Photo by Paul Downey |
One is asking if my life was a board game, what it would be like. I just can't answer that without sounding like an asshole, so I won't. I have no specific memory of, or interest in, my favorite Christmas gifts, given or received, and you will NOT want to read my post on whether or not I am a romantic person or "more non-traditional." All of my responses to these posts will serve only to prove that something is terribly wrong with me.
Do you know how you feel when you are excited to be around people with a common interest and you're all getting warmed up to share about what you really think? Imagine this scene:
You are about to meet with a group of these other people, almost all of the same gender as yourself, to discuss and engage in the thing that you do that is closest to your heart-whatever that is. Acting. Gardening. Calligraphy. Whatever. Maybe it's something you don't get to share about a lot with other people because you don't happen to have many friends with that common interest. So, sharing your thoughts and your work here is going to be a blast. You arrive at the event in question slightly late, after the discussion has already just begun and slip quietly into a seat. You're so excited, having been looking forward to this as if it is the answer to some question you didn't even know to ask. This is going to be great.
And it begins with a get-to-know-you exercise. Someone addresses the room, "What is most important to you in life?" The first participant, an attractively dressed woman, quickly raises her hand and confidently says "Dental floss!" Everyone else nods in enthusiastic agreement.
Well, THAT is what life feels like when you are a misfit. You are always smiling and nodding while people talk about their personal (and strangely abusive sounding) relationship with Jesus and their deep love of nail polish and romantic comedies while you are wondering how quickly you can find a way to be in another room without being rude.
This is why I am married to Mike Adams. He shares my inability to make small talk. The two of us together are the worst possible couple to have at a light social hour and the best two people to ruffle the feathers of a committee of church members on any subject. Our social interactions go like this:
Normal Person: (sweetly) "So how are you guys? How have you been?"
Me: "Well, at long last, I finally learned that I suffer from fibromyalgia so I've been exploring and writing on the nature of pain and how it defines our sense of self. Going through this illness and the process of trying to get a diagnosis and the effect that it's all had on my social ties; it's allowing me to reflect on the whole idea of compassion and see where it is that we stop practicing compassion, and the tremendous cost of that......Oh, and how are you?"
NP: "Fine....I guess.
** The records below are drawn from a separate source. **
Lemma markAsPaid_twice_witness :
  let now := Js.mkDate 2024 1 20 36000000 in
  let r := Installment.mk "I1" "S1" 1 33.33 (Js.mkIso 2024 2 15) None
                          (Some Installment.pending) in
  let db := Db.mk [] [] [] [r] in
  exists db1 rows1 db2 rows2,
    Installments.markAsPaid false now "I1" db [] = (db1, rows1, Installments.MarkedPaid)
    /\ In (paidOn (Js.mkIso 2024 2 20) r) (Db.installments db1)
    /\ Installments.markAsPaid false now "I1" db1 rows1
       = (db2, rows2, Installments.MarkedPaid)
    /\ db2 = db1.
Proof.
  cbv zeta.
  destruct (markAsPaid_twice
              (Js.mkDate 2024 1 20 36000000) (Js.mkDate 2024 1 20 36000000) "I1"
              (Db.mk [] [] []
                 [Installment.mk "I1" "S1" 1 33.33 (Js.mkIso 2024 2 15) None
                                 (Some Installment.pending)])
              []
              (Installment.mk "I1" "S1" 1 33.33 (Js.mkIso 2024 2 15) None
                              (Some Installment.pending))
              (or_introl eq_refl) eq_refl)
    as [db1 [rows1 [db2 [rows2 [A [B [C [_ [_ [D _]]]]]]]]]].
  exists db1, rows1, db2, rows2.
  split; [exact A|]. split; [exact B|]. split; [exact C|]. apply D. reflexivity.
Defined.


Lemma status_is_iff (s : Installment.Status) (r : Installments.InstallmentRow) :
  Installments.status_is s r = true <-> Installments.status r = Some s.
Proof.
  unfold Installments.status_is.
  destruct (Installments.status r) as [s'|]; [|split; discriminate].
  destruct s', s; simpl; split; intros H; congruence.
Qed.




(** ** Input masks *)

Lemma str_app_assoc (a b c : string) : ((a ++ b) ++ c = a ++ (b ++ c))%string.
Proof. induction a as [|x a IH]; simpl; [reflexivity | rewrite IH; reflexivity]. Qed.

Lemma str_app_nil_r (a : string) : (a ++ "" = a)%string.
Proof. induction a as [|x a IH]; simpl; [reflexivity | rewrite IH; reflexivity]. Qed.

Lemma str_length_app (a b : string) :
  String.length (a ++ b) = (String.length a + String.length b)%nat.
Proof. induction a as [|x a IH]; simpl; [reflexivity | rewrite IH; reflexivity]. Qed.

Lemma onlyDigits_app (a b : string) :
  Masks.onlyDigits (a ++ b) = (Masks.onlyDigits a ++ Masks.onlyDigits b)%string.
Proof.
  induction a as [|x a IH]; simpl; [reflexivity|].
  destruct (Masks.isDigit x); simpl; rewrite IH; reflexivity.
Qed.

Lemma allDigits_onlyDigits (v : string) : allDigits (Masks.onlyDigits v) = true.
Proof.
  induction v as [|x v IH]; simpl; [reflexivity|].
  destruct (Masks.isDigit x) eqn:E; simpl; [rewrite E|]; exact IH.
Qed.

Lemma onlyDigits_allDigits (s : string) :
  allDigits s = true -> Masks.onlyDigits s = s.
Proof.
  induction s as [|x s IH]; simpl; [reflexivity|].
  intros H. apply andb_true_iff in H. destruct H as [D R].
  rewrite D, (IH R). reflexivity.
Qed.

Lemma allDigits_app (a b : string) :
  allDigits (a ++ b) = allDigits a && allDigits b.
Proof.
  induction a as [|x a IH]; simpl; [reflexivity|].
  rewrite IH, andb_assoc. reflexivity.
Qed.

Lemma allDigits_take (n : nat) (s : string) :
  allDigits s = true -> allDigits (Masks.take n s) = true.
Proof.
  revert s. induction n as [|n IH]; intros [|x s]; simpl; try reflexivity.
  intros H. apply andb_true_iff in H. destruct H as [D R].
  rewrite D, (IH s R). reflexivity.
Qed.

Lemma allDigits_drop (n : nat) (s : string) :
  allDigits s = true -> allDigits (Masks.drop n s) = true.
Proof.
  revert s. induction n as [|n IH]; intros [|x s]; simpl; try (intros H; exact H).
  intros H. apply andb_true_iff in H. destruct H as [_ R]. exact (IH s R).
Qed.

Lemma take_drop (n : nat) (s : string) :
  (Masks.take n s ++ Masks.drop n s = s)%string.
Proof.
  revert s. induction n as [|n IH]; intros [|x s]; simpl; try reflexivity.
  rewrite IH. reflexivity.
Qed.

Lemma drop_drop (n m : nat) (s : string) :
  Masks.drop n (Masks.drop m s) = Masks.drop (m + n) s.
Proof.
  revert s. induction m as [|m IH]; intros s.
  - destruct s; reflexivity.
  - destruct s as [|x s]; simpl; [destruct n; reflexivity | apply IH].
Qed.

Lemma length_take (n : nat) (s : string) :
  String.length (Masks.take n s) = Nat.min n (String.length s).
Proof.
  revert s. induction n as [|n IH]; intros [|x s]; simpl; try reflexivity.
  rewrite IH. reflexivity.
Qed.

Lemma length_drop (n : nat) (s : string) :
  String.length (Masks.drop n s) = (String.length s - n)%nat.
Proof.
  revert s. induction n as [|n IH]; intros [|x s]; simpl; try reflexivity.
  apply IH.
Qed.

Lemma take_all (n : nat) (s : string) :
  (String.length s <= n)%nat -> Masks.take n s = s.
Proof.
  revert s. induction n as [|n IH]; intros [|x s]; simpl; try reflexivity.
  - intros H. lia.
  - intros H. rewrite IH by lia. reflexivity.
Qed.

Lemma take_take (n : nat) (s : string) :
  Masks.take n (Masks.take n s) = Masks.take n s.
Proof. apply take_all. rewrite length_take. lia. Qed.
I've been...skiing. Tara, have you seen Dr. Dung? She's a great Oriental Medicine doctor?..."
Mike: "I think that what Tara's pointing to is the larger societal cost of our lack of compassion, by contrast to who we say we are. For instance, here at church, we begin every service with the statement, 'Whoever you are, wherever you are on your life's journey, you are welcome here.' But then, do we really live that? Are we actively welcoming people of different theological perspectives? People of limited means?"
NP: "Sounds...interesting. I think I left my....
Mike: "This country passed a law called 'No Child Left Behind' and yet we are leaving children behind all over the place. People in this country, on Indian reservations and other places as well, live in abject, third-world poverty. Why is this acceptable to us?"
NP: "It isn't."
Mike: "It IS."
And so on. This is why we have to be Unitarians. Sorry about blowing off the writing prompts.